Scan the records for "repeat". Show the matching lines.
START Records for the exercise
Lemma read_pages_silent env config s ws we prior fuel token p :
  adds silent (read_pages env config s ws we prior fuel token p).
Proof.
  revert p. induction fuel as [|fuel IH]; intros p; cbn [read_pages]; [apply adds_ret|].
  apply adds_bind.
  - intros w. destruct (read_page_cases env config s ws we prior token p w) as (r & -> & _).
    exists [ask config s ws we prior token (cursor p)]. by repeat constructor.
  - intros [q|q|q e]; [apply IH|apply adds_ret..].
Qed.

Lemma collect_silent env config s ws we prior : adds silent (collect env config s ws we prior).
Proof.
  unfold collect. destruct (Url.is_empty _); [apply adds_ret|].
  apply adds_bind; [apply read_pages_silent|]. intros ?; repeat adds_step.
Qed.

Lemma read_cursors_silent config : adds silent (read_cursors config).
Proof. by apply (adds_one _ _ (ReadFile (cursors_path config))). Qed.
Lemma read_ledger_silent config : adds silent (read_ledger config).
Proof. by apply (adds_one _ _ (ReadFile (ledger_path config))). Qed.

Lemma emit_metric_silent env name fields : adds silent (emit_metric env name fields).
Proof. unfold emit_metric. repeat adds_step. Qed.
Lemma deliver_silent env completion : adds silent (deliver_report_email env completion).
Proof. unfold deliver_report_email. repeat adds_step. Qed.

Lemma gather_silent env config hours overlap job : adds silent (gather env config hours overlap job).
Proof.
  unfold gather, run_file, collect_all. repeat adds_step.
  - apply read_cursors_silent.
  - apply collect_silent.
Qed.
Lemma commit_silent env config g : adds silent (commit env config g).
Proof.
  unfold commit, commit_files, save_ledger, save_cursors. repeat adds_step.
  - apply read_cursors_silent.
  - apply read_ledger_silent.
Qed.
Lemma conclude_silent env config g l q : adds silent (conclude env config g l q).
Proof.
  unfold conclude, ledger_run_file, run_file. repeat adds_step; [apply deliver_silent|].
  apply emit_metric_silent.
Qed.
Lemma run_silent env config hours overlap job : adds silent (run env config hours overlap job).
Proof.
  unfold run. apply adds_bind; [apply gather_silent|intros g].
  apply adds_bind; [apply commit_silent|intros [l q]; apply conclude_silent].
Qed.

Lemma claim_silent env config : adds silent (claim env config).
Proof.
  unfold claim, coordinator_post, http_request. repeat adds_step. intros w. simpl.
  eexists [_]. split; [done|]. by repeat constructor.
Qed.

Lemma reports_app a b : reports (a ++ b) = (reports a + reports b)%nat.
Proof. unfold reports. by rewrite List.filter_app, length_app. Qed.

(** One report at most, and one exactly when the computation succeeds. *)
Definition reports_once {A} (m : worker A) : Prop :=
  ∀ w, ∃ new, log (m w).2 = log w ++ new ∧ (reports new <= 1)%nat ∧
    (is_ok (m w).1 = true → reports new = 1%nat).

Lemma once_after {A B} (m : worker A) (f : A → worker B) :
  adds silent m → (∀ a, reports_once (f a)) → reports_once (m ≫= f).
Proof.
  intros Hm Hf w. unfold mbind, worker_bind. destruct (Hm w) as (n1 & H1 & Hs).
  destruct (m w) as [[a|e] w1]; simpl in *.
  - destruct (Hf a w1) as (n2 & H2 & Hle & Hok). exists (n1 ++ n2).
    rewrite H2, H1, app_assoc, reports_app, (silent_reports n1 Hs). by simpl.
  - exists n1. rewrite (silent_reports n1 Hs). split_and!; [done|lia|done].
Qed.
Lemma once_before {A B} (m : worker A) (f : A → worker B) :
  reports_once m → (∀ a, adds silent (f a)) → reports_once (m ≫= f).
Proof.
  intros Hm Hf w. unfold mbind, worker_bind. destruct (Hm w) as (n1 & H1 & Hle & Hok).
  destruct (m w) as [[a|e] w1]; simpl in *; [|by exists n1; auto].
  destruct (Hf a w1) as (n2 & H2 & Hs). exists (n1 ++ n2).
  rewrite H2, H1, app_assoc, reports_app, (silent_reports n2 Hs), Nat.add_0_r. by auto.
Qed.

Lemma complete_once env config job_id ok result error retry :
  reports_once (complete env config job_id ok result error retry).
Proof.
  unfold complete. apply once_after; [apply adds_pure|intros _].
  apply once_after; [repeat adds_step|intros safe_error].
  apply once_before; [|intros _; apply adds_ret]. intros w.
  unfold coordinator_post, http_request, send. eexists [_]. simpl. by split_and!.
Qed.

Lemma attempt_once env config hours overlap job_id job :
  reports_once (attempt_job env config hours overlap job_id job).
Proof.
  unfold attempt_job. apply once_after; [apply adds_heartbeat, run_silent|intros completion].
  apply once_before; [apply complete_once|intros _].
  apply adds_bind; [by apply adds_nothing|intros d].
  apply adds_bind; [apply emit_metric_silent|intros _; apply adds_ret].
Qed.

Lemma attempt_true env config hours overlap job_id job w b w' :
  attempt_job env config hours overlap job_id job w = (Ok b, w') → b = true.
Proof. unfold attempt_job. intros H. repeat run_step. done. Qed.

(** A bound on the reports, and a computation that always raises. *)
Definition reports_le {A} (n : nat) (m : worker A) : Prop :=
  ∀ w, ∃ new, log (m w).2 = log w ++ new ∧ (reports new <= n)%nat.
Definition raises {A} (m : worker A) : Prop := ∀ w, ∃ e, (m w).1 = Raise e.

Lemma silent_le {A} (m : worker A) : adds silent m → reports_le 0 m.
Proof. intros H w. destruct (H w) as (n & Hn & Hs). exists n. by rewrite (silent_reports n Hs). Qed.
Lemma once_le {A} (m : worker A) : reports_once m → reports_le 1 m.
Proof. intros H w. destruct (H w) as (n & Hn & Hle & _). by exists n. Qed.

Lemma le_bind {A B} a b (m : worker A) (f : A → worker B) :
  reports_le a m → (∀ x, reports_le b (f x)) → reports_le (a + b) (m ≫= f).
Proof.
  intros Hm Hf w. unfold mbind, worker_bind. destruct (Hm w) as (n1 & H1 & Hl1).
  destruct (m w) as [[x|e] w1]; simpl in *; [|exists n1; split; [done|lia]].
  destruct (Hf x w1) as (n2 & H2 & Hl2). exists (n1 ++ n2).
  rewrite H2, H1, app_assoc, reports_app. split; [done|lia].
Qed.
Lemma le_catch {A} a b (body : worker A) handler :
  reports_le a body → (∀ e, reports_le b (handler e)) → reports_le (a + b) (catch body handler).
Proof.
  intros Hb Hh w. unfold catch. destruct (Hb w) as (n1 & H1 & Hl1).
  destruct (body w) as [[x|e] w1]; simpl in *; [exists n1; split; [done|lia]|].
  destruct (is_worker_error e); [|exists n1; split; [done|lia]].
  destruct (Hh e w1) as (n2 & H2 & Hl2). exists (n1 ++ n2).
  rewrite H2, H1, app_assoc, reports_app. split; [done|lia].
Qed.
Lemma raises_bind {A B} (m : worker A) (f : A → worker B) : (∀ a, raises (f a)) → raises (m ≫= f).
Proof.
  intros Hf w. unfold mbind, worker_bind. destruct (m w) as [[a|e] w1]; [apply Hf|by exists e].
Qed.

(** Telling of a failure: one report at most, and a failure goes on. *)
Lemma report_failure_le env config job_id e : reports_le 1 (report_failure env config job_id e).
Proof.
  unfold report_failure. apply (le_bind 0 1).
  { apply silent_le. by apply (adds_one _ _ ReadClock). }
  intros now. apply (le_bind 1 0); [apply (le_catch 1 0)|].
  - apply once_le, complete_once.
  - intros x. apply silent_le, adds_ret.
  - intros u. apply silent_le. apply adds_bind; [by apply adds_nothing|intros d].
    apply adds_bind; [apply emit_metric_silent|intros _; apply adds_raise].
Qed.
Lemma report_failure_raises env config job_id e : raises (report_failure env config job_id e).
Proof. unfold report_failure. repeat (apply raises_bind; intros ?). intros w. by exists e. Qed.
END Records for the exercise
→ **Answer for the task**
    exists [ask config s ws we prior token (cursor p)]. by repeat constructor.
  apply adds_bind; [apply read_pages_silent|]. intros ?; repeat adds_step.
Proof. unfold emit_metric. repeat adds_step. Qed.
Proof. unfold deliver_report_email. repeat adds_step. Qed.
  unfold gather, run_file, collect_all. repeat adds_step.
  unfold commit, commit_files, save_ledger, save_cursors. repeat adds_step.
  unfold conclude, ledger_run_file, run_file. repeat adds_step; [apply deliver_silent|].
  unfold claim, coordinator_post, http_request. repeat adds_step. intros w. simpl.
  eexists [_]. split; [done|]. by repeat constructor.
  apply once_after; [repeat adds_step|intros safe_error].
Proof. unfold attempt_job. intros H. repeat run_step. done. Qed.
Proof. unfold report_failure. repeat (apply raises_bind; intros ?). intros w. by exists e. Qed.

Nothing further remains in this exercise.